OSBORN: Yes, exactly. An irony in the Downtown Eastside is that there are two hotels within a block of each other on East Hastings Street. One is the Walton; the other is the Patricia. Those are the first names of my parents; Walton and Patricia. I think about that sometimes. It’s as if there’s a family connection in terms of trying to defend people who are being assaulted down there.
BW: Do you believe in destiny? Do you have a faith?
OSBORN: I don’t know how to define theology very much, but I realize now that I don’t have the last word. Human beings don’t. We would like to, but it isn’t that way. Other factors are involved. There’s another hand involved, otherwise I wouldn’t be here. The hope of bringing possibilities out of impossibilities, that sustains me. And it sustains some of the people that I’ve met who have said, “Don’t stop. Whatever you’re doing now, just don’t stop. Don’t stop fighting.”

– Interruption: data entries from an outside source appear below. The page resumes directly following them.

(* ===== verification/TransactionCertifierSpec.v ===== *)
(** * Correctness of the transaction certifier

    What the votes of the certifier stand for, over every sequence of received blocks,
    own proposals and garbage collections, and the safety of the fast path. *)

From S2P Require Import Prelude Collections Weighted Committee Types Fixtures Commits StakeAggregator.
From S2P Require Import ThresholdClock LeaderScoring Storage DagState DagStateSpec DagRecovery Errors BlockVerifier.
From S2P Require Import TransactionCertifier.

Local Open Scope N_scope.

(** A block votes to reject transaction [i] of block [t]. *)
Definition votes_reject (votes : list BlockTransactionVotes) (t : BlockRef) (i : TransactionIndex) : Prop :=
  ∃ v, v ∈ votes ∧ votes_block_ref v = t ∧ i ∈ rejects v.
Definition block_rejects (b : VerifiedBlock) (t : BlockRef) (i : TransactionIndex) : Prop :=
  votes_reject (block_transaction_votes (vb_inner b)) t i.

(** A block accepts its parents, the blocks of the previous round it links to. *)
Definition accepts_parent (b : VerifiedBlock) (t : BlockRef) : Prop :=
  t ∈ ancestors b ∧ u32_add (ref_round t) 1 = round b.

(** The votes to reject transaction [i] of block [t]. *)
Definition rejecters (vi : VoteInfo) (i : TransactionIndex) : StakeAggregator :=
  default aggregator_new (reject_txn_votes vi !! i).

Section spec.
Context (ctx : Context) (Hc : committee_ok (committee ctx)).
Abbreviation c := (committee ctx).

(** ** Certified blocks *)

(** A quorum of authorities accepted every transaction that is not rejected, and a
    quorum rejected every transaction that is. *)
Record justified (seen : list VerifiedBlock) (cb : CertifiedBlock) : Prop := {
  ju_accepted i : i ∉ cb_rejected cb →
    ∃ Q, quorum_threshold c ≤ set_stake c Q ∧
      ∀ a, a ∈ Q → ∃ b, b ∈ seen ∧ author b = a ∧ accepts_parent b (reference (cb_block cb)) ∧
                         ¬ block_rejects b (reference (cb_block cb)) i;
  ju_rejected i : i ∈ cb_rejected cb →
    ∃ Q, quorum_threshold c ≤ set_stake c Q ∧
      ∀ a, a ∈ Q → ∃ b, b ∈ seen ∧ author b = a ∧ block_rejects b (reference (cb_block cb)) i;
}.

Lemma rejected_transactions_spec accepts votes rejected :
  rejected_transactions ctx accepts votes = Some rejected →
  ∀ i, (i ∈ rejected → ∃ agg, (i, agg) ∈ votes ∧ quorum_threshold c ≤ agg_stake agg) ∧
       (i ∉ rejected → ∀ agg, (i, agg) ∈ votes → quorum_threshold c ≤ accepts - agg_stake agg).
Proof.
  revert rejected. induction votes as [|[j agg] votes IH]; intros rejected; cbn.
  { intros [= <-] i. split; [by intros ?%elem_of_nil|]. intros _ agg ?%elem_of_nil. done. }
  unfold reached_threshold, is_threshold, quorum_threshold_impl, reached_quorum, saturating_sub.
  destruct (N.leb_spec (quorum_threshold c) (agg_stake agg)) as [Hq|Hq].
  - destruct (rejected_transactions ctx accepts votes) as [l|]; [|done]. intros [= <-] i.
    destruct (IH l eq_refl i) as [H1 H2]. split.
    + intros [->|Hi]%elem_of_cons; [exists agg; split; [by left|done]|].
      destruct (H1 Hi) as (agg' & ? & ?). exists agg'. split; [by right|done].
    + intros [Hne Hi]%not_elem_of_cons agg' [[= -> ->]|Hin]%elem_of_cons; [done|by apply H2].
  - destruct (N.ltb_spec (accepts - agg_stake agg) (quorum_threshold c)); [done|].
    intros Hl i. destruct (IH rejected Hl i) as [H1 H2]. split.
    + intros Hi. destruct (H1 Hi) as (agg' & ? & ?). exists agg'. split; [by right|done].
    + intros Hi agg' [[= -> ->]|Hin]%elem_of_cons; [done|by apply H2].
Qed.

Lemma justified_mono seen seen' cb : seen ⊆ seen' → justified seen cb → justified seen' cb.
Proof.
  intros Hsub [Ha Hr]. split; intros i Hi; [destruct (Ha i Hi) as (Q & Hq & HQ)|destruct (Hr i Hi) as (Q & Hq & HQ)];
    exists Q; (split; [done|]); intros a (b & Hb & Hrest)%HQ; exists b; (split; [by apply Hsub|done]).
Qed.

(** The votes on block [t] stand for votes of the blocks in [seen], the accept votes for
    votes of blocks that were completely processed. *)
Record info_ok (seen done : list VerifiedBlock) (t : BlockRef) (vi : VoteInfo) : Prop := {
  io_block b : vi_block vi = Some b → reference b = t ∧ b ∈ seen ∧ (author b < committee_size c)%nat;
  io_accepts : agg_ok c (accept_block_votes vi);
  io_accepters a : a ∈ agg_votes (accept_block_votes vi) →
    ∃ b, b ∈ done ∧ author b = a ∧ accepts_parent b t;
  io_rejects i : agg_ok c (rejecters vi i);
  io_rejecters i a : a ∈ agg_votes (rejecters vi i) → ∃ b, b ∈ seen ∧ author b = a ∧ block_rejects b t i;
}.

(** The votes on block [t] include those of every block of [done]. *)
Definition info_complete (done : list VerifiedBlock) (t : BlockRef) (vi : VoteInfo) : Prop :=
  ∀ b i, b ∈ done → block_rejects b t i → author b ∈ agg_votes (rejecters vi i).

Lemma take_certified_output_spec seen done t vi :
  done ⊆ seen → info_ok seen done t vi →
  ∃ vi' out, take_certified_output ctx vi = Ok (vi', out) ∧ info_ok seen done t vi' ∧
    reject_txn_votes vi' = reject_txn_votes vi ∧ vi_block vi' = vi_block vi ∧
    match out with
    | None => is_certified vi' = is_certified vi
    | Some cb => is_certified vi = false ∧ is_certified vi' = true ∧ vi_block vi = Some (cb_block cb) ∧
        reference (cb_block cb) = t ∧ (info_complete done t vi → justified seen cb)
    end.
Proof using Hc.
  intros Hsub Hok. unfold take_certified_output. destruct (is_certified vi) eqn:Hcert; [by exists vi, None|].
  destruct (vi_block vi) as [b|] eqn:Hb; [|by exists vi, None].
  destruct (io_block _ _ _ _ Hok b Hb) as (Href & Hseen & Ha).
  destruct (lookup_lt_is_Some_2 (authorities c) _ Ha) as [au Hau].
  rewrite (proj2 (authority_Ok _ _ _) Hau). cbn.
  unfold reached_threshold, is_threshold, quorum_threshold_impl, reached_quorum.
  destruct (N.leb_spec (quorum_threshold c) (agg_stake (accept_block_votes vi))) as [Hq|Hq];
    [cbn [negb]|by exists vi, None].
  destruct (rejected_transactions _ _ _) as [rejected|] eqn:Hrej; [|by exists vi, None].
  eexists _, _. split; [done|]. split; [by destruct Hok; split; cbn; try done; intros ? [= <-]|].
  do 6 (split; [done|]). intros Hcomp.
  pose proof (rejected_transactions_spec _ _ _ Hrej) as Hspec.
  destruct Hok as [_ Hacc Haccs Hr Hrs]. split; cbn; rewrite Href; intros i Hi.
  - exists (agg_votes (accept_block_votes vi) ∖ agg_votes (rejecters vi i)). split.
    + pose proof (agg_stake_eq _ _ Hacc) as Heq. rewrite (set_stake_diff _ _ (agg_votes (rejecters vi i))) in Heq.
      pose proof (set_stake_mono c (agg_votes (accept_block_votes vi) ∩ agg_votes (rejecters vi i))
        (agg_votes (rejecters vi i)) ltac:(set_solver)) as Hmono.
      rewrite <-(agg_stake_eq _ _ (Hr i)) in Hmono.
      unfold rejecters in *. destruct (reject_txn_votes vi !! i) as [agg|] eqn:Hlook; cbn in *; [|lia].
      assert (quorum_threshold c ≤ agg_stake (accept_block_votes vi) - agg_stake agg); [|lia].
      apply (proj2 (Hspec i) Hi). by apply elem_of_btree_iter.
    + intros a [(b' & Hb' & <- & Hpar)%Haccs Hnot]%elem_of_difference. exists b'.
      split; [by apply Hsub|]. do 2 (split; [done|]). intros Hrejects. apply Hnot. by apply Hcomp.
  - destruct (proj1 (Hspec i) Hi) as (agg & Hin%elem_of_btree_iter & Hq').
    exists (agg_votes (rejecters vi i)). split.
    + rewrite <-(agg_stake_eq _ _ (Hr i)). unfold rejecters. by rewrite Hin.
    + intros a Ha'. by apply Hrs.
Qed.

(** ** The invariant *)

(** Authority [a] is counted among those that reject transaction [i] of block [t]. *)
Definition counted (s : CertifierState) (t : BlockRef) (i : TransactionIndex) (a : AuthorityIndex) : Prop :=
  ∃ vi, cs_votes s !! t = Some vi ∧ a ∈ agg_votes (rejecters vi i).

(** Of the blocks [seen], those in [done] are completely processed; [out] are the blocks
    certified so far. *)
Record cert_inv (seen done : list VerifiedBlock) (s : CertifierState) (out : list CertifiedBlock) : Prop := {
  ci_done : done ⊆ seen;
  ci_info t vi : cs_votes s !! t = Some vi → cs_gc_round s < ref_round t ∧ info_ok seen done t vi;
  ci_complete b t i : b ∈ done → block_rejects b t i → cs_gc_round s < ref_round t → counted s t i (author b);
  ci_out cb : cb ∈ out → justified seen cb ∧
    (cs_gc_round s < ref_round (reference (cb_block cb)) →
     ∃ vi, cs_votes s !! reference (cb_block cb) = Some vi ∧ is_certified vi = true);
  ci_once : NoDup ((λ cb, reference (cb_block cb)) <$> out);
}.

Lemma info_ok_default seen done t : info_ok seen done t vote_info_default.
Proof. split; cbn; try done; intros; apply agg_ok_new. Qed.

Lemma info_of seen done s out t :
  cert_inv seen done s out → info_ok seen done t (default vote_info_default (cs_votes s !! t)).
Proof.
  intros Hinv. destruct (cs_votes s !! t) as [vi|] eqn:Hvi; [|apply info_ok_default].
  by apply (ci_info _ _ _ _ Hinv) in Hvi as [_ Hok].
Qed.
(* ===== verification/CommitSyncerSpec.v ===== *)
(** * Correctness of the commit syncer

    A verified response is a chain of commits whose end has the votes of a quorum; two
    verified responses never contradict each other; a fetch returns the blocks of the
    commits it verified. *)

From S2P Require Import Prelude Collections Weighted Committee Types Fixtures Commits StakeAggregator.
From S2P Require Import ThresholdClock LeaderScoring Storage DagState DagStateSpec DagRecovery Errors BlockVerifier.
From S2P Require Import TransactionCertifier TransactionCertifierSpec CommitSyncer.

Local Open Scope N_scope.

(** ** Verified responses *)

(** A commit read from bytes, under the digest of the bytes. *)
Definition genuine (cd : Codec) (dec : Decoder) (c : TrustedCommit) : Prop :=
  commit_from_bytes dec (tcm_serialized c) = Some (tcm_inner c) ∧ tcm_digest c = hash_bytes cd (tcm_serialized c).

(** Consecutive commits, each referring to the digest of the one before. *)
Definition commit_chain (l : list TrustedCommit) : Prop :=
  ∀ i x y, l !! i = Some x → l !! S i = Some y →
    commit_index (tcm_inner y) = commit_index (tcm_inner x) + 1 ∧
    commit_previous_digest (tcm_inner y) = tcm_digest x.

(** The authors of the blocks that vote for a commit. *)
Definition commit_voters (r : CommitRef) (votes : list VerifiedBlock) : gset AuthorityIndex :=
  list_to_set (author <$> filter (λ b, r ∈ commit_votes b) votes).

Record certified_response (ck : Crypto) (cd : Codec) (dec : Decoder) (v : SignedBlockVerifier) (range : CommitRange)
    (serialized : list Bytes) (commits : list TrustedCommit) (votes : list VerifiedBlock) : Prop := {
  cr_start x : head commits = Some x → commit_index (tcm_inner x) = range_start range;
  cr_chain : commit_chain commits;
  cr_range : Forall (λ x, commit_index (tcm_inner x) ≤ range_end range) commits;
  cr_genuine : Forall (genuine cd dec) commits;
  cr_bytes : tcm_serialized <$> commits `prefix_of` serialized;
  cr_votes : Forall (λ b, valid_block ck v (vb_block b)) votes;
  cr_quorum : ∃ e, last commits = Some e ∧
    quorum_threshold (committee (bv_context v)) ≤ set_stake (committee (bv_context v)) (commit_voters (commit_reference e) votes);
}.

Section verify.
Context (ck : Crypto) (cd : Codec) (dec : Decoder) (v : SignedBlockVerifier).
Abbreviation ctx := (bv_context v).
Abbreviation c := (committee ctx).
Hypothesis Hc : committee_ok c.
(** The transactions of a received block fit in memory. *)
Hypothesis Hbytes : ∀ s sb, block_from_bytes dec s = Some sb →
  sumN ((λ t : Bytes, N.of_nat (length t)) <$> (data <$> block_transactions (sb_inner sb))) < u64_modulus.

Lemma verify_and_vote_answer s sb :
  block_from_bytes dec s = Some sb →
  (∃ e, verify_and_vote ck cd v sb s = Ok (inl e)) ∨
  (∃ rejected, verify_and_vote ck cd v sb s = Ok (inr (new_verified cd sb s, rejected)) ∧ valid_block ck v sb).
Proof using Hc Hbytes.
  intros Hs%Hbytes. destruct (verify_block_answers ck v sb Hc Hs) as [[e|[]] Hans]; unfold verify_and_vote; rewrite Hans; cbn.
  - left. by eexists.
  - assert (Hvalid : valid_block ck v sb) by (by apply verify_block_valid).
    destruct (mysticeti_fastpath _); [unfold vote; destruct (verify_and_vote_batch _ _ _)|destruct (verify_batch _ _)];
      cbn; eauto.
Qed.
(* ===== verification/FinalizerGraph.v ===== *)
(** * The blocks buffered by the commit finalizer

    The map of buffered blocks mirrors the links between the committed blocks it holds:
    children are the blocks that link to a block, origin descendants the later blocks of its
    author's own chain.  Linking a commit and removing a finalized one keep it so. *)

From S2P Require Import Prelude Collections Weighted Committee Types Fixtures Commits StakeAggregator.
From S2P Require Import ThresholdClock LeaderScoring Storage DagState DagStateSpec DagTraversal DagRecovery BaseCommitter Errors.
From S2P Require Import BlockVerifier TransactionCertifier CommitFinalizer FinalizerVotes.

Local Open Scope N_scope.

(** What the verification of blocks ensures. *)
Record committed_block_ok (c : Committee) (b : VerifiedBlock) : Prop := {
  cbo_author : (author b < committee_size c)%nat;
  cbo_ancestors : ancestors b ≠ [];
  cbo_rounds a : a ∈ ancestors b → ref_round a < round b;
}.

(** [r'] is the next block after [r] in the chain of its author, among the buffered blocks. *)
Definition own_parent (m : gmap BlockRef BlockState) (r' r : BlockRef) : Prop :=
  is_Some (m !! r) ∧ ref_author r = ref_author r' ∧
  ∃ st', m !! r' = Some st' ∧ head (ancestors (bst_block st')) = Some r.
Definition deepb (q : list CommittedSubDag) (e : CommittedSubDag) : bool :=
  match last q with Some e' => leader_round e + INDIRECT_REJECT_DEPTH <=? leader_round e' | None => false end.

Lemma deepb_spec q e : deepb q e = true ↔ deep q e.
Proof.
  unfold deepb, deep. destruct (last q) as [e'|]; [rewrite N.leb_le|]; split; [eauto|by intros (? & [= <-] & ?)|done|by intros (? & ? & _)].
Qed.

Lemma reject_first_spec f cs :
  queue_ok (last_processed_commit f) (commits f) → pending_commits f !! 0%nat = Some cs → pending_blocks cs = ∅ →
  try_indirect_reject_pending_transactions_in_first_commit f =
    Ok (set_first_commit (if deepb (commits f) (cst_commit cs) then reject_pending cs else cs) f).
Proof.
  intros Hq Hcs Hpb. unfold try_indirect_reject_pending_transactions_in_first_commit, vec_get. rewrite Hcs. cbn [expect obind].
  unfold deepb. rewrite fmap_last. destruct (last (pending_commits f)) as [lc|] eqn:Hlast; [|apply last_None in Hlast; by rewrite Hlast in Hcs].
  cbn [expect obind fmap option_fmap option_map].
  assert (Hk : commits f !! 0%nat = Some (cst_commit cs)) by by rewrite list_lookup_fmap, Hcs. destruct (qo_bound _ _ Hq _ _ Hk) as [_ Hb].
  rewrite u32_add_small by (unfold leader_round, INDIRECT_REJECT_DEPTH in *; width_lia). fold (leader_round (cst_commit cs)) (leader_round (cst_commit lc)).
  destruct (_ <=? _); [|by rewrite set_first_id]. rewrite rassert_true by by apply bool_decide_eq_true_2. done.
Qed.

(** The exact decision: [Fin] are the transactions a quorum accepts, when no task was cancelled. *)
Record first_decided (f : CommitFinalizer) (cs cs' : CommitState) (Fin : BlockRef → TransactionIndex → Prop) : Prop := {
  fd_commit : cst_commit cs' = cst_commit cs;
  fd_blocks : pending_blocks cs' = ∅;
  fd_keys r : is_Some (pending_transactions cs' !! r) → is_Some (pending_transactions cs !! r);
  fd_sound r t : Fin r t → accepted_after f (cst_commit cs) r t;
  fd_complete : (∀ l, is_Some (join l)) → ∀ r t, t ∈ pend cs r → ¬ reject_quorum ctx cert r t →
    accepted_after f (cst_commit cs) r t → Fin r t;
  fd_pend r t : t ∈ pend cs' r ↔ t ∈ pend cs r ∧ ¬ reject_quorum ctx cert r t ∧ ¬ Fin r t ∧ ¬ deep (commits f) (cst_commit cs);
  fd_rejd r t : t ∈ rejd cs' r ↔
    t ∈ rejd cs r ∨ (t ∈ pend cs r ∧ (reject_quorum ctx cert r t ∨ (¬ Fin r t ∧ deep (commits f) (cst_commit cs))));
  fd_deep : deep (commits f) (cst_commit cs) → pending_transactions cs' = ∅;
  fd_gone r t : t ∈ pend cs r → t ∈ pend cs' r ∨ t ∈ rejd cs' r ∨ Fin r t;
}.

Lemma finalize_first_spec f cs :
  committee_ok c → join_ok join → state_ok c P J X (commits f) f → pending_commits f !! 0%nat = Some cs → pending_blocks cs = ∅ →
  knows (cst_commit cs) → (∀ r t, P r t → has_vote cert r t) →
  ∃ cs' Fin, try_indirect_finalize_first_commit ctx join cert d f = Ok (set_first_commit cs' f) ∧ first_decided f cs cs' Fin.
Proof.
  intros Hc Hjoin [Hq Hbuf Hcss] Hcs Hpb Hkn HP. pose proof (Hcss cs (list_elem_of_lookup_2 _ _ _ Hcs)) as Hok.
  unfold try_indirect_finalize_first_commit. rewrite rassert_true by (apply bool_decide_eq_true_2; intros Hn; by rewrite Hn in Hcs). cbn [obind].
  unfold vec_get at 1. rewrite Hcs. cbn [expect obind]. rewrite rassert_true by by apply bool_decide_eq_true_2. cbn [obind].
  unfold check_pending_transactions_in_first_commit, vec_get. rewrite Hcs. cbn [expect obind].
  destruct (check_pending_spec ctx cert cs) as (cs1 & -> & Hcm1 & Hpb1 & Hk1 & Hp1 & Hr1).
  { intros r Hr. apply (cso_keys _ _ _ _ Hok) in Hr as (b & -> & Hb)%list_elem_of_fmap. by apply Hkn. }
  { intros r t Ht. by apply HP, (cso_pending _ _ _ _ Hok). }
  cbn [obind]. destruct (finalize_pending_spec f cs1 cs) as (l & -> & Hsound & Hcomplete); [done..| |].
  { intros r Hr. by apply (cso_keys _ _ _ _ Hok), Hk1. }
  cbn [obind]. destruct (remove_all_spec l cs1) as (Hcm2 & Hpb2 & Hrt2 & Hk2 & Hp2).
  set (cs2 := foldl remove_finalized cs1 l) in *.
  assert (Heq : commits (set_first_commit cs2 f) = commits f) by (apply (commits_insert f 0 cs); [done|congruence]).
  rewrite (reject_first_spec _ cs2); [|by rewrite Heq|by eapply set_first_lookup|congruence]. rewrite set_first_twice, Heq, Hcm2, Hcm1.
  assert (Hr2 : ∀ r, rejd cs2 r = rejd cs1 r) by (intros r; unfold rejd; by rewrite Hrt2).
  assert (Hdec : ∀ r t, t ∈ pend cs r → t ∈ rejd cs1 r ∨ (t ∈ pend cs1 r)).
  { intros r t Ht. destruct (decide (t ∈ rejd cs1 r)) as [|Hn]; [by left|]. right. apply Hp1. split; [done|]. intros Hrq. apply Hn, Hr1. auto. }
  assert (Hlist : ∀ r t, base.Decision (listed l r t)) by (intros r t; apply (decide_listed l r t)).
  eexists _, (listed l). split; [done|]. destruct (deepb (commits f) (cst_commit cs)) eqn:Hd.
  - destruct (reject_pending_spec cs2) as (Hcm3 & Hpb3 & Hpt3 & Hr3). apply deepb_spec in Hd.
    assert (Hp3 : ∀ r, pend (reject_pending cs2) r = ∅) by (intros r; unfold pend; by rewrite Hpt3).
    split; [congruence|congruence|rewrite Hpt3; by intros r [? ?]|done| | | |done|].
    + intros Hall r t Ht Hrq. apply Hcomplete; [done|]. by apply Hp1.
    + intros r t. rewrite Hp3. set_solver.
    + intros r t. rewrite Hr3, Hr2, Hr1, Hp2, Hp1. split; [tauto|]. intros [?|[Ht [?|[Hn _]]]]; [tauto..|].
      destruct (Hdec r t Ht) as [Hx%Hr1|Hx%Hp1]; [tauto|]. right. tauto.
    + intros r t Ht. destruct (Hlist r t); [tauto|]. right; left. rewrite Hr3, Hr2, Hp2. destruct (Hdec r t Ht); tauto.
  - assert (Hnd : ¬ deep (commits f) (cst_commit cs)) by (intros Hd'%deepb_spec; congruence).
    split; [congruence|congruence|auto|done| | | |done|].
    + intros Hall r t Ht Hrq. apply Hcomplete; [done|]. by apply Hp1.
    + intros r t. rewrite Hp2, Hp1. tauto.
    + intros r t. rewrite Hr2, Hr1. tauto.
    + intros r t Ht. destruct (Hlist r t); [tauto|]. rewrite Hp2, Hr2. destruct (Hdec r t Ht); tauto.
Qed.

(** *** The loop of indirect finalization *)

Lemma pop_state L rest f :
  state_ok c P J X L f → commits f = L ++ rest →
  ∃ popped f', pop_finalized_commits f = (f', output <$> popped) ∧ pending_commits f = popped ++ pending_commits f' ∧
    (∀ cs, cs ∈ popped → finalizedb cs = true ∧ commit_state_ok P J X cs) ∧
    (∀ cs, head (pending_commits f') = Some cs → finalizedb cs = false) ∧
    state_ok c P J X (drop (length popped) L) f' ∧ last_processed_commit f' = last_processed_commit f ∧ fin_blocks f' ⊆ fin_blocks f.
Proof.
  intros [Hq Hb Hcs] Heq. unfold pop_finalized_commits.
  destruct (pop_commits_spec c (last_processed_commit f) (pending_commits f) (fin_blocks f) L rest) as (popped & kept & m' & -> & Hpop & Hfin & Hhead & Hb' & Hsub);
    [done|by rewrite <-Heq|done|].
  exists popped, (mkCommitFinalizer (last_processed_commit f) kept m'). split_and!; [done..| |done| |done|done].
  - intros cs Hin. split; [by apply Hfin|]. apply Hcs. rewrite Hpop. set_solver.
  - split; cbn; [|done|intros cs Hin; apply Hcs; rewrite Hpop; set_solver].
    rewrite Hpop, fmap_app in Hq. apply queue_ok_drop with (n := length (cst_commit <$> popped)) in Hq. by rewrite drop_app_length in Hq.
Qed.

Lemma first_decided_settles f cs cs' Fin :
  pending_blocks cs = ∅ → first_decided f cs cs' Fin →
  settles (accepted_after f (cst_commit cs)) (λ r t, reject_quorum ctx cert r t ∨ deep (commits f) (cst_commit cs)) cs cs'.
Proof.
  intros Hpb Hd. split.
  - apply Hd.
  - rewrite (fd_blocks _ _ _ _ Hd). done.
  - apply Hd.
  - intros r t Ht%(fd_pend _ _ _ _ Hd). tauto.
  - intros r t Ht. destruct (fd_gone _ _ _ _ Hd r t Ht) as [?|[?|?]]; [by left|by right; left|]. right; right. by apply (fd_sound _ _ _ _ Hd).
  - intros r t Ht. apply (fd_rejd _ _ _ _ Hd). tauto.
  - intros r t Ht%(fd_rejd _ _ _ _ Hd). tauto.
Qed.

Section loop.
Context (Q : list CommittedSubDag).
Context (Hc : committee_ok c) (Hjoin : join_ok join) (Hknown : ∀ e, e ∈ Q → knows e).
Context (HP : ∀ r t, P r t → has_vote cert r t) (HX : ∀ e r t, reject_quorum ctx cert r t → X e r t).
Context (HJ : ∀ f e r t, (∀ x, x ∈ commits f → x ∈ Q) → buffer_ok c (commits f) (fin_blocks f) → accepted_after f e r t → J r t).
Context (HD : ∀ e r t, deep Q e → P r t → X e r t).

Lemma decided_ok f cs cs' Fin q1 :
  state_ok c P J X (commits f) f → Q = q1 ++ commits f → pending_commits f !! 0%nat = Some cs → pending_blocks cs = ∅ →
  first_decided f cs cs' Fin → commit_state_ok P J X cs'.
Proof.
  intros Hf HQ Hcs Hpb Hd. assert (Hne : commits f ≠ []) by (intros Hn%fmap_nil_inv; by rewrite Hn in Hcs).
  eapply commit_state_settles; [| |by eapply first_decided_settles|done|].
  - intros r t Ha. eapply HJ; [|apply Hf|exact Ha]. rewrite HQ. set_solver.
  - intros r t _ HPt [?|Hdeep]; [by apply HX|]. apply HD; [|done]. by apply (deep_suffix Q q1 (commits f)).
  - apply (so_commits _ _ _ _ _ _ Hf). by eapply list_elem_of_lookup_2.
Qed.

Definition none_deep (f : CommitFinalizer) : Prop := ∀ cs, cs ∈ pending_commits f → ¬ deep (commits f) (cst_commit cs).

Lemma head_not_deep f cs :
  state_ok c P J X (commits f) f → pending_commits f !! 0%nat = Some cs → ¬ deep (commits f) (cst_commit cs) → none_deep f.
Proof.
  intros Hf Hcs Hn x [k Hk]%list_elem_of_lookup Hd. apply Hn.
  eapply (deep_earlier _ _ 0 k); [apply Hf|lia|by rewrite list_lookup_fmap, Hcs|by rewrite list_lookup_fmap, Hk|done].
Qed.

For instance, there has been an intense and relentless police attack on the 100-block Hastings area without taking into consideration that there are other ways to solve the problems around illicit drug use. Those are the sort of things that concern me on a day-to-day basis. That’s why it’s really exciting for me to work with musicians. It’s a way to expand the discussions beyond grinding political meetings or making speeches.
BW: Did you actually record your CD on the roof of the tall building, or is that just a promo thing?
OSBORN: No, we recorded in a studio on the roof of a building.
BW: It’s ironic to be making music on a skyscraper about life down on the street.
OSBORN: What can I say? I guess music can be celestial and down-to-earth at the same time.
BW: What happens if you get hugely successful and you wind up with tons of dough?
OSBORN: I’d buy Woodwards and develop it for the needs of the people of the Downtown Eastside.